Task statement: Give again, word for word, each line below starting at the one that contains "Fixpoint split (sep" and ending at the one that contains "Definition is_digit (c".

Collected data:
* * *

(** * The data-cleaning pipeline of the Seattle Airbnb notebook

    A shallow embedding of the helper functions and of [clean_dataset] from
    [Seattle Airbnb Kaggle - 4.ipynb], together with the part of Python and
    pandas they rest on, and the properties of the pipeline.

    Scope of the model.
    - Python 3 with dictionaries that keep insertion order (the rule of
      the language since 3.7; before, the order in which [value_dict] hands
      out its items, and with it the order of equal counts, is not
      specified); pandas 0.2x, where [Series.str.replace] reads its pattern
      as a regular expression and [df[c].fillna(v, inplace=True)] writes
      through to [df].
    - Text is a string of bytes.  [int()] and [float()] are modelled on
      printable ASCII text without digit separators; a numeral outside this
      range, and the spellings of infinity, give the outcome [Unmodelled].
    - Numbers are exact rationals: binary64 rounding is not modelled, and
      there are no infinite values.
    - A table cell is missing ([NaN]), a text or a number.
    - Whatever the model does not cover ends in [Unmodelled], which no
      [except] clause catches, so that it is never mistaken for a result
      of the program. *)

From Stdlib Require Import String Ascii List ZArith QArith Qround Bool Lia.
From Stdlib Require Import Sorted Permutation.
From stdpp Require Import base list.
Import ListNotations.

Local Open Scope string_scope.
Local Open Scope list_scope.

(** ** Exceptions and results *)

Module Py.

Inductive exn : Type :=
| AttributeError
| IndexError
| KeyError
| TypeError
| ValueError
| Unmodelled.

Inductive result (A : Type) : Type :=
| Ok (a : A)
| Raise (e : exn).

Arguments Ok {A} a.
Arguments Raise {A} e.

Definition bind {A B : Type} (m : result A) (k : A -> result B) : result B :=
  match m with
  | Ok a => k a
  | Raise e => Raise e
  end.

Definition is_ok {A : Type} (m : result A) : bool :=
  match m with Ok _ => true | Raise _ => false end.

(** [try: body / except: handler] with a bare [except]. *)
Definition try_except {A : Type} (body handler : result A) : result A :=
  match body with
  | Ok a => Ok a
  | Raise Unmodelled => Raise Unmodelled
  | Raise _ => handler
  end.

Fixpoint mapM {A B : Type} (f : A -> result B) (l : list A) : result (list B) :=
  match l with
  | [] => Ok []
  | x :: xs =>
      match f x with
      | Ok y => match mapM f xs with
                | Ok ys => Ok (y :: ys)
                | Raise e => Raise e
                end
      | Raise e => Raise e
      end
  end.

(** *** Text *)

(** [s.replace(c, '')] for a one-character [c]. *)
Fixpoint remove_char (c : ascii) (s : string) : string :=
  match s with
  | EmptyString => EmptyString
  | String a s' =>
      if Ascii.eqb a c then remove_char c s' else String a (remove_char c s')
  end.

(** Deleting every character of a class, as [re.sub('[..]', '', s)] does. *)
Fixpoint remove_chars (cls : list ascii) (s : string) : string :=
  match s with
  | EmptyString => EmptyString
  | String a s' =>
      if existsb (Ascii.eqb a) cls
      then remove_chars cls s' else String a (remove_chars cls s')
  end.

(** [s.split(sep)] for a one-character separator: never empty. *)
Fixpoint split (sep : ascii) (s : string) : list string :=
  match s with
  | EmptyString => [EmptyString]
  | String a s' =>
      if Ascii.eqb a sep then EmptyString :: split sep s'
      else match split sep s' with
           | [] => [String a EmptyString]
           | w :: ws => String a w :: ws
           end
  end.

(** [l[i]] on a list. *)
Definition item {A : Type} (l : list A) (i : nat) : result A :=
  match nth_error l i with
  | Some x => Ok x
  | None => Raise IndexError
  end.

(** *** Numerals *)

Definition is_digit (c : ascii) : bool :=
  (48 <=? nat_of_ascii c)%nat && (nat_of_ascii c <=? 57)%nat.

Definition digit_value (c : ascii) : Z := Z.of_nat (nat_of_ascii c - 48).

(** Printable ASCII without the digit separator. *)
Definition plain_char (c : ascii) : bool :=
  (32 <=? nat_of_ascii c)%nat && (nat_of_ascii c <=? 126)%nat
  && negb (Ascii.eqb c "_").

Definition plain_text (s : string) : bool :=
  forallb plain_char (list_ascii_of_string s).

Fixpoint lstrip (cs : list ascii) : list ascii :=
  match cs with
  | c :: cs' => if Ascii.eqb c " " then lstrip cs' else cs
  | [] => []
  end.

Definition strip (cs : list ascii) : list ascii :=
  rev (lstrip (rev (lstrip cs))).

(** A non-empty run of decimal digits and its value. *)
Definition digits_value (cs : list ascii) : option Z :=
  match cs with
  | [] => None
  | _ => if forallb is_digit cs
         then Some (fold_left (fun acc c => 10 * acc + digit_value c) cs 0)%Z
         else None
  end.

Definition split_sign (cs : list ascii) : bool * list ascii :=
  match cs with
  | c :: cs' =>
      if Ascii.eqb c "-" then (true, cs')
      else if Ascii.eqb c "+" then (false, cs')
      else (false, cs)
  | [] => (false, [])
  end.

Definition signed (neg : bool) (z : Z) : Z := if neg then (- z)%Z else z.

(** [int(s)] *)
Definition int (s : string) : result Z :=
  if plain_text s then
    let (neg, body) := split_sign (strip (list_ascii_of_string s)) in
    match digits_value body with
    | Some n => Ok (signed neg n)
    | None => Raise ValueError
    end
  else Raise Unmodelled.

Definition lower (c : ascii) : ascii :=
  let n := nat_of_ascii c in
  if (65 <=? n)%nat && (n <=? 90)%nat then ascii_of_nat (n + 32) else c.

(** The text before and, if there is one, after the first character
    satisfying [p]. *)
Fixpoint break (p : ascii -> bool) (cs : list ascii)
  : list ascii * option (list ascii) :=
  match cs with
  | [] => ([], None)
  | c :: cs' =>
      if p c then ([], Some cs')
      else let (a, b) := break p cs' in (c :: a, b)
  end.

(** The rational [m * 10^e], in lowest terms. *)
Definition decimal (m e : Z) : Q :=
  Qred (if (0 <=? e)%Z then inject_Z (m * 10 ^ e)
        else Qmake m (Z.to_pos (10 ^ (- e)))).

(** An optional run of digits, read as zero when absent. *)
Definition digits_or_empty (cs : list ascii) : option Z :=
  match cs with
  | [] => Some 0%Z
  | _ => digits_value cs
  end.

(** The exponent part: absent, or a sign and digits. *)
Definition exponent (e : option (list ascii)) : option Z :=
  match e with
  | None => Some 0%Z
  | Some cs =>
      let (neg, ds) := split_sign cs in
      match digits_value ds with
      | Some n => Some (signed neg n)
      | None => None
      end
  end.

(** A decimal literal [digits [. digits] [e [sign] digits]] with a digit
    before or after the point. *)
Definition decimal_literal (cs : list ascii) : option Q :=
  let (mant, ex) := break (fun c => Ascii.eqb (lower c) "e") cs in
  let (ip, fp) := break (fun c => Ascii.eqb c ".") mant in
  let fp := match fp with Some f => f | None => [] end in
  match ip, fp with
  | [], [] => None
  | _, _ =>
      match digits_or_empty ip, digits_or_empty fp, exponent ex with
      | Some i, Some f, Some e =>
          let k := Z.of_nat (length fp) in
          Some (decimal (i * 10 ^ k + f) (e - k))
      | _, _, _ => None
      end
  end.

(** A Python float of the model: not-a-number or a rational. *)
Inductive float : Type :=
| Nan
| Fin (q : Q).

(** [float(s)] *)
Definition to_float (s : string) : result float :=
  if plain_text s then
    let (neg, body) := split_sign (strip (list_ascii_of_string s)) in
    let word := string_of_list_ascii (map lower body) in
    if String.eqb word "nan" then Ok Nan
    else if String.eqb word "inf" || String.eqb word "infinity"
    then Raise Unmodelled
    else match decimal_literal body with
         | Some q => Ok (Fin (if neg then Qred (- q) else q))
         | None => Raise ValueError
         end
  else Raise Unmodelled.

End Py.

Import Py.

Notation "'let*' x ':=' m 'in' k" := (bind m (fun x => k))
  (at level 10, x name, m at level 100, k at level 200).

(** ** Tables: the part of pandas the notebook uses *)

Module Frame.

Inductive cell : Type :=
| NaN
| Str (s : string)
| Num (q : Q).

Definition of_float (f : float) : cell :=
  match f with
  | Nan => NaN
  | Fin q => Num q
  end.

Definition isnull (c : cell) : bool :=
  match c with NaN => true | _ => false end.

Definition notnull (c : cell) : bool := negb (isnull c).

(** Equality of cells as [unique] and [merge] see it: missing values are
    alike. *)
Definition cell_eqb (a b : cell) : bool :=
  match a, b with
  | NaN, NaN => true
  | Str s, Str t => String.eqb s t
  | Num p, Num q => Qeq_bool p q
  | _, _ => false
  end.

* * *

Worked solution:
Fixpoint split (sep : ascii) (s : string) : list string :=
  match s with
  | EmptyString => [EmptyString]
  | String a s' =>
      if Ascii.eqb a sep then EmptyString :: split sep s'
      else match split sep s' with
           | [] => [String a EmptyString]
           | w :: ws => String a w :: ws
           end
  end.

(** [l[i]] on a list. *)
Definition item {A : Type} (l : list A) (i : nat) : result A :=
  match nth_error l i with
  | Some x => Ok x
  | None => Raise IndexError
  end.

(** *** Numerals *)

Definition is_digit (c : ascii) : bool :=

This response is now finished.